Unlike the rest of our body, the brain is often forgotten simply because it has no pain receptors to grab your attention.  Instead it subtly protests in other ways such as brain fog, restlessness and lack of focus.  But like the rest of your body, the brain can become inflamed.  Mark Hyman refers to this as the brain being  “on fire” or inflamed and this problem touches nearly everyone as diseases e.g. Alzheimer’s and mood disorders are on the increase.

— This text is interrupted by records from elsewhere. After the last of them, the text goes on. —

Fixpoint chunk_entries (count : nat) (level : Z) (dimensionality : option Z)
         (subtree : jsn -> R (list TreeNode)) : R (list TreeNode) :=
  match count with
  | O => ret []
  | S count' =>
      size <- int32 ;;
      mask <- int32 ;;
      chunk_fields <- fields_loop (from_option Z.to_nat 0%nat dimensionality) ;;
      childPointer <- offset ;;
      nodes <- (if level =? 0 then
                  saved <- get_position ;;
                  seek childPointer ;;;
                  chunk <- read size ;;
                  seek saved ;;;
                  ret [ChunkLeaf (mkChunkNode chunk chunk_fields mask)]
                else subtree childPointer) ;;
      rest <- chunk_entries count' level dimensionality subtree ;;
      ret (nodes ++ rest)
  end.

(** [new hdf5.Tree(reader, offset, dimensionality)], lines 1579-1632: its
    [nodes].  A child pointer can lead back to a node already visited, so
    the recursion runs on fuel.  In a group tree the children are built
    without the third argument. *)
Fixpoint Tree_new (fuel : nat) (address : jsn) (dimensionality : option Z)
  : R (list TreeNode) :=
  match fuel with
  | O => out_of_fuel
  | S fuel' =>
      saved <- get_position ;;
      seek address ;;;
      expect "TREE" ;;;
      type <- byte ;;
      level <- byte ;;
      entries <- uint16 ;;
      offset ;;;
      offset ;;;
      nodes <- match type with
               | 0 => group_entries (Z.to_nat entries) level
                                    (fun child => Tree_new fuel' child None)
               | 1 => chunk_entries (Z.to_nat entries) level dimensionality
                                    (fun child => Tree_new fuel' child dimensionality)
               | _ => raise (Hdf5Error "Unsupported B-Tree node type")
               end ;;
      seek saved ;;;
      ret nodes
  end.

(** ** hdf5.Dataspace: the constructor *)

(** [for (...) this._sizes.push(reader.length())]. *)
Fixpoint lengths_loop (count : nat) : R (list jsn) :=
  match count with
  | O => ret []
  | S count' =>
      size <- length_ ;;
      rest <- lengths_loop count' ;;
      ret (size :: rest)
  end.

(** The loop over the maximum sizes of a version-1 dataspace, from index
    [j] on: each one is compared with the size as soon as it is read. *)
Fixpoint max_sizes_loop (count j : nat) (sizes : list jsn) : R (list jsn) :=
  match count with
  | O => ret []
  | S count' =>
      maximum <- length_ ;;
      if negb (bool_decide (Some maximum = sizes !! j))
      then raise (Hdf5Error "Max size is not supported.")
      else rest <- max_sizes_loop count' (S j) sizes ;; ret (maximum :: rest)
  end.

Inflammation is the body’s attempt at protecting itself where it aims removing harmful stimuli in order to begin the healing process.   So when you sprain your ankle, it is normal for the inflammation to begin in order to protect.   But chronic inflammation is another matter as it is ongoing and the original intent of the inflammation to  “protect” fails to eliminate whatever was causing the acute stage.  Basically the auto immune system then attacks healthy tissue mistaking it for harmful pathogens.   Hyman describes it as a  “smoldering fire of inflammation throughout the body” and the brain is not immune to it.

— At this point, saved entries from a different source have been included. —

(** * Pollutant degradation kinetics: models, validation and fit statistics

    A shallow embedding of the numerical core of the repository:

    - [src/utils/data_processing.py]: [validate_data], [calculate_statistics];
    - [src/models/first_order.py], [second_order.py],
      [langmuir_hinshelwood.py]: the three model functions and their fitting
      drivers.

    Two number models are used, chosen by what the code computes with.

    - [validate_data] and [calculate_statistics] use only comparisons and the
      IEEE 754 basic operations (+, -, *, /, sqrt, abs).  They are embedded on
      Rocq's primitive binary64 floats, so they run bit for bit like NumPy's
      float64 and can be evaluated on concrete inputs.
    - The model functions call [np.exp] and [np.log], which binary64 floats
      in Rocq do not provide.  They are embedded on extended reals (module
      [XR]): a finite value is a real number with exact arithmetic, and
      +inf, -inf and NaN follow the IEEE rules.  Rounding, overflow and the
      sign of zero are not represented there. *)

From Stdlib Require Import String Bool ZArith Lia List.
From Stdlib Require Import Floats.
From Stdlib Require Import Reals Lra.
Import ListNotations.

(** ** Python outcomes

    A call either returns a value or raises.  Only the exception classes that
    NumPy and SciPy raise on the paths modelled here are distinguished. *)
Inductive py_exn : Type :=
| ValueError (msg : string)
| RuntimeError (msg : string)
| OtherError (cls msg : string).

Inductive result (A : Type) : Type :=
| Ok (a : A)
| Raise (e : py_exn).
Arguments Ok {A} a.
Arguments Raise {A} e.

Definition bind {A B : Type} (m : result A) (k : A -> result B) : result B :=
  match m with
  | Ok a => k a
  | Raise e => Raise e
  end.

Notation "x <- m ;; k" := (bind m (fun x => k))
  (at level 61, m at next level, right associativity).
Notation "' p <- m ;; k" := (bind m (fun p => k))
  (at level 61, p pattern, m at next level, right associativity).

Definition msg_broadcast : string :=
  "operands could not be broadcast together".
Definition msg_not_converged : string :=
  "Optimal parameters not found".

(* ================================================================== *)
(** * Part I: binary64 embedding of [src/utils/data_processing.py]     *)
(* ================================================================== *)

(** NumPy's elementwise and reduction primitives on one-dimensional float64
    arrays, as [list float]. *)
Module B64.

Local Open Scope float_scope.

Definition nan : float := PrimFloat.nan.

(** [len(a)] as a float64, as NumPy does when it divides a sum by a count. *)
Definition of_nat (n : nat) : float :=
  PrimFloat.of_uint63 (Uint63.of_Z (Z.of_nat n)).

(** [a op b] for two arrays.  NumPy broadcasts one-dimensional operands:
    equal lengths go elementwise, a length-one operand is stretched, and any
    other pair of shapes raises [ValueError]. *)
Fixpoint zip_with (f : float -> float -> float) (a b : list float)
  : list float :=
  match a, b with
  | x :: a', y :: b' => f x y :: zip_with f a' b'
  | _, _ => []
  end.

Definition broadcast2 (f : float -> float -> float) (a b : list float)
  : result (list float) :=
  if Nat.eqb (length a) (length b) then Ok (zip_with f a b)
  else match a, b with
       | [x], _ => Ok (map (f x) b)
       | _, [y] => Ok (map (fun x => f x y) a)
       | _, _ => Raise (ValueError msg_broadcast)
       end.

(** [a - s] for an array and a scalar. *)
Definition sub_scalar (a : list float) (s : float) : list float :=
  map (fun x => x - s) a.

(** [a ** 2]: NumPy evaluates an exponent of 2 as [x * x]. *)
Definition square (a : list float) : list float :=
  map (fun x => x * x) a.

Definition np_abs (a : list float) : list float := map PrimFloat.abs a.

(** [np.sum]: the additions start from +0 and run left to right (NumPy's
    order for arrays of fewer than eight elements). *)
Definition np_sum (a : list float) : float :=
  fold_left PrimFloat.add a 0.

(** [np.mean]: the sum divided by the element count; an empty array gives
    0/0, which is NaN. *)
Definition np_mean (a : list float) : float :=
  np_sum a / of_nat (length a).

Definition np_sqrt (x : float) : float := PrimFloat.sqrt x.

Definition is_nan (x : float) : bool := PrimFloat.is_nan x.

(** [np.isfinite]: neither NaN nor an infinity. *)
Definition is_finite (x : float) : bool :=
  match Prim2SF x with
  | S754_zero _ | S754_finite _ _ _ => true
  | S754_infinity _ | S754_nan => false
  end.

End B64.

(** ** [validate_data] *)

Definition msg_length : string :=
  "Number of time points must match number of concentration points".
Definition msg_count : string :=
  "At least 3 data points are required for fitting".
Definition msg_time_negative : string :=
  "Time values must be non-negative".
Definition msg_conc_negative : string :=
  "Concentration values must be non-negative".
Definition msg_time_order : string :=
  "Time values must be strictly increasing".

(** [errors.append(m)] under a condition: the list is threaded through the
    five [if] statements. *)
Definition append_if (cond : bool) (m : string) (errors : list string)
  : list string :=
  if cond then errors ++ [m] else errors.

(** [any(p(x) for x in xs)] *)
Definition any {A : Type} (p : A -> bool) (xs : list A) : bool := existsb p xs.

(** [zip(time_points[:-1], time_points[1:])] *)
Definition consecutive (ts : list float) : list (float * float) :=
  combine (removelast ts) (tl ts).

Definition validate_data (time_points conc_points : list float)
  : list string :=
  let errors := [] in
  let errors :=
    append_if (negb (Nat.eqb (length time_points) (length conc_points)))
              msg_length errors in
  let errors :=
    append_if (Nat.ltb (length time_points) 3) msg_count errors in
  let errors :=
    append_if (any (fun t => PrimFloat.ltb t 0%float) time_points)
              msg_time_negative errors in
  let errors :=
    append_if (any (fun c => PrimFloat.ltb c 0%float) conc_points)
              msg_conc_negative errors in
  let errors :=
    append_if (any (fun '(t1, t2) => PrimFloat.leb t2 t1)
                   (consecutive time_points))
              msg_time_order errors in
  errors.

(** *** The five checks, as the specification words them

    Each is stated on its own, to compare with what [validate_data]
    reports.  The count is taken on the time points, as the code does; when
    the lengths are equal it is the count of either sequence. *)

Definition lengths_equal (time_points conc_points : list float) : bool :=
  Nat.eqb (length time_points) (length conc_points).

Definition enough_points (time_points : list float) : bool :=
  Nat.leb 3 (length time_points).

Definition no_negative (xs : list float) : bool :=
  forallb (fun x => negb (PrimFloat.ltb x 0%float)) xs.

(** Each consecutive pair satisfies [t[i] < t[i+1]]. *)
Fixpoint strictly_increasing (ts : list float) : bool :=
  match ts with
  | t1 :: (t2 :: _) as rest => PrimFloat.ltb t1 t2 && strictly_increasing rest
  | _ => true
  end.

Definition non_nan (x : float) : Prop := B64.is_nan x = false.

(** The message of a check, present when the check fails. *)
Definition report (passed : bool) (m : string) : list string :=
  if passed then [] else [m].

(** ** [calculate_statistics] *)

(** The sign of a float is not set: a NaN, +0, +inf or a positive number. *)
Definition sign_clear (s : spec_float) : bool :=
  match s with
  | S754_nan => true
  | S754_zero b | S754_infinity b | S754_finite b _ _ => negb b
  end.

Record statistics : Type := mk_statistics
  { rmse : float; r2 : float; mae : float; mse : float }.

(** [np.sum((actual - np.mean(actual))**2)], the denominator of R². *)
Definition ss_tot (actual : list float) : float :=
  B64.np_sum (B64.square (B64.sub_scalar actual (B64.np_mean actual))).

Definition calculate_statistics (predicted actual : list float)
  : result statistics :=
  residuals <- B64.broadcast2 PrimFloat.sub actual predicted ;;
  let rmse := B64.np_sqrt (B64.np_mean (B64.square residuals)) in
  let r2 :=
    (1 - B64.np_sum (B64.square residuals) / ss_tot actual)%float in
  let mae := B64.np_mean (B64.np_abs residuals) in
  let mse := B64.np_mean (B64.square residuals) in
  Ok (mk_statistics rmse r2 mae mse).


(* ================================================================== *)
(** * Part II: extended-real embedding of [src/models]                 *)
(* ================================================================== *)

(** A float64 value up to rounding: a real number, an infinity or NaN. *)
Inductive xreal : Type :=
| Fin (r : R)
| PInf
| NInf
| NaN.

Module XR.

Local Open Scope R_scope.

(** Case analysis on the sign of a real. *)
Definition by_sign {A : Type} (r : R) (neg zero pos : A) : A :=
  match total_order_T r 0 with
  | inleft (left _) => neg
  | inleft (right _) => zero
  | inright _ => pos
  end.

Definition neg (x : xreal) : xreal :=
  match x with
  | Fin a => Fin (- a)
  | PInf => NInf
  | NInf => PInf
  | NaN => NaN
  end.

Definition add (x y : xreal) : xreal :=
  match x, y with
  | NaN, _ | _, NaN => NaN
  | Fin a, Fin b => Fin (a + b)
  | PInf, NInf | NInf, PInf => NaN
  | PInf, _ | _, PInf => PInf
  | NInf, _ | _, NInf => NInf
  end.

Definition sub (x y : xreal) : xreal := add x (neg y).

Definition mul (x y : xreal) : xreal :=
  match x, y with
  | NaN, _ | _, NaN => NaN
  | Fin a, Fin b => Fin (a * b)
  | Fin a, PInf | PInf, Fin a => by_sign a NInf NaN PInf
  | Fin a, NInf | NInf, Fin a => by_sign a PInf NaN NInf
  | PInf, PInf | NInf, NInf => PInf
  | PInf, NInf | NInf, PInf => NInf
  end.

(** Division; a zero divisor is +0. *)
Definition div (x y : xreal) : xreal :=
  match x, y with
  | NaN, _ | _, NaN => NaN
  | Fin a, Fin b =>
      if Req_dec_T b 0 then by_sign a NInf NaN PInf else Fin (a / b)
  | Fin _, PInf | Fin _, NInf => Fin 0
  | PInf, Fin b => by_sign b NInf PInf PInf
  | NInf, Fin b => by_sign b PInf NInf NInf
  | _, _ => NaN
  end.

Definition exp (x : xreal) : xreal :=
  match x with
  | Fin a => Fin (Rtrigo_def.exp a)
  | PInf => PInf
  | NInf => Fin 0
  | NaN => NaN
  end.

(** [np.log]: -inf at zero and NaN below it, with a warning only. *)
Definition log (x : xreal) : xreal :=
  match x with
  | Fin a => by_sign a NaN NInf (Fin (ln a))
  | PInf => PInf
  | NInf => NaN
  | NaN => NaN
  end.

Definition sqrt (x : xreal) : xreal :=
  match x with
  | Fin a => by_sign a NaN (Fin 0) (Fin (R_sqrt.sqrt a))
  | PInf => PInf
  | NInf => NaN
  | NaN => NaN
  end.

(** [np.maximum] and [np.minimum] propagate NaN. *)
Definition maximum (x y : xreal) : xreal :=
  match x, y with
  | NaN, _ | _, NaN => NaN
  | PInf, _ | _, PInf => PInf
  | NInf, z | z, NInf => z
  | Fin a, Fin b => Fin (Rmax a b)
  end.

Definition minimum (x y : xreal) : xreal :=
  match x, y with
  | NaN, _ | _, NaN => NaN
  | NInf, _ | _, NInf => NInf
  | PInf, z | z, PInf => z
  | Fin a, Fin b => Fin (Rmin a b)
  end.

(** [np.clip(x, lo, hi)] is [minimum(maximum(x, lo), hi)]. *)
Definition clip (x lo hi : xreal) : xreal := minimum (maximum x lo) hi.


End XR.

(** ** Broadcasting

    The model functions are written once and accept a scalar time or an
    array of times; the parameters are scalars.  [Elementwise] is that
    interface: how a one-argument and a two-argument float operation act
    on the shape at hand. *)
Class Elementwise (A : Type) : Type :=
  { emap : (xreal -> xreal) -> A -> A;
    emap2 : (xreal -> xreal -> xreal) -> A -> A -> A }.

#[export] Instance scalar_elementwise : Elementwise xreal :=
  { emap f x := f x;
    emap2 f x y := f x y }.

Fixpoint zip_with {A B C : Type} (f : A -> B -> C) (a : list A) (b : list B)
  : list C :=
  match a, b with
  | x :: a', y :: b' => f x y :: zip_with f a' b'
  | _, _ => []
  end.

#[export] Instance array_elementwise : Elementwise (list xreal) :=
  { emap f a := map f a;
    emap2 f a b := zip_with f a b }.

Section NumPy.
Context {A : Type} `{Elementwise A}.

Definition np_exp (x : A) : A := emap XR.exp x.
Definition np_log (x : A) : A := emap XR.log x.
Definition np_clip (x : A) (lo hi : xreal) : A :=
  emap (fun v => XR.clip v lo hi) x.

(** A scalar on the left of an array: [s * x], [s + x], [s - x], [s / x]. *)
Definition smul (s : xreal) (x : A) : A := emap (XR.mul s) x.
Definition sadd (s : xreal) (x : A) : A := emap (XR.add s) x.
Definition ssub (s : xreal) (x : A) : A := emap (XR.sub s) x.
Definition sdiv (s : xreal) (x : A) : A := emap (XR.div s) x.

(** A scalar on the right: [x + s]. *)
Definition adds (x : A) (s : xreal) : A := emap (fun v => XR.add v s) x.

(** Two operands of the same shape. *)
Definition asub (x y : A) : A := emap2 XR.sub x y.
Definition adiv (x y : A) : A := emap2 XR.div x y.
End NumPy.

(** ** The three model functions *)

Section Models.
Context {A : Type} `{Elementwise A}.
Local Open Scope R_scope.

(** [src/models/first_order.py] *)
Definition first_order_model (t : A) (k c0 : xreal) : A :=
  let k_clipped := XR.clip k (Fin 0) (Fin 1e3) in
  let exp_term := np_exp (smul (XR.neg k_clipped) t) in
  let exp_term := np_clip exp_term (Fin 0) (Fin 1e100) in
  smul c0 exp_term.

(** [src/models/second_order.py] *)
Definition second_order_model (t : A) (k c0 : xreal) : A :=
  let k_clipped := XR.clip k (Fin 0) (Fin 1e3) in
  let denominator := sadd (Fin 1) (smul (XR.mul k_clipped c0) t) in
  let denominator := np_clip denominator (Fin 1e-10) PInf in
  sdiv c0 denominator.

There are several causes to inflammation including diet, food allergies, digestive imbalances, exposure to toxins, low grade or hidden chronic infections, stress, sedentary lifestyle, nutritional deficiencies and sleep.  One factor can easily set off another but for now this article will focus upon sleep.

The importance of getting sufficient, good quality sleep has been well documented.  Around 7 hours per day is considered sufficient.  A recent study in the Journal of Neuroscience reported that after several days of depriving mice of adequate sleep, the mice lost 25 per cent of their brain cells.   Furthermore, Medical News Today cited research from the University of Rochester Medical Centre showing the brain has different functional states when asleep and awake.   Restorative sleep appears to be the result of the active clearance of by products of neural activity that accumulate during wakefulness.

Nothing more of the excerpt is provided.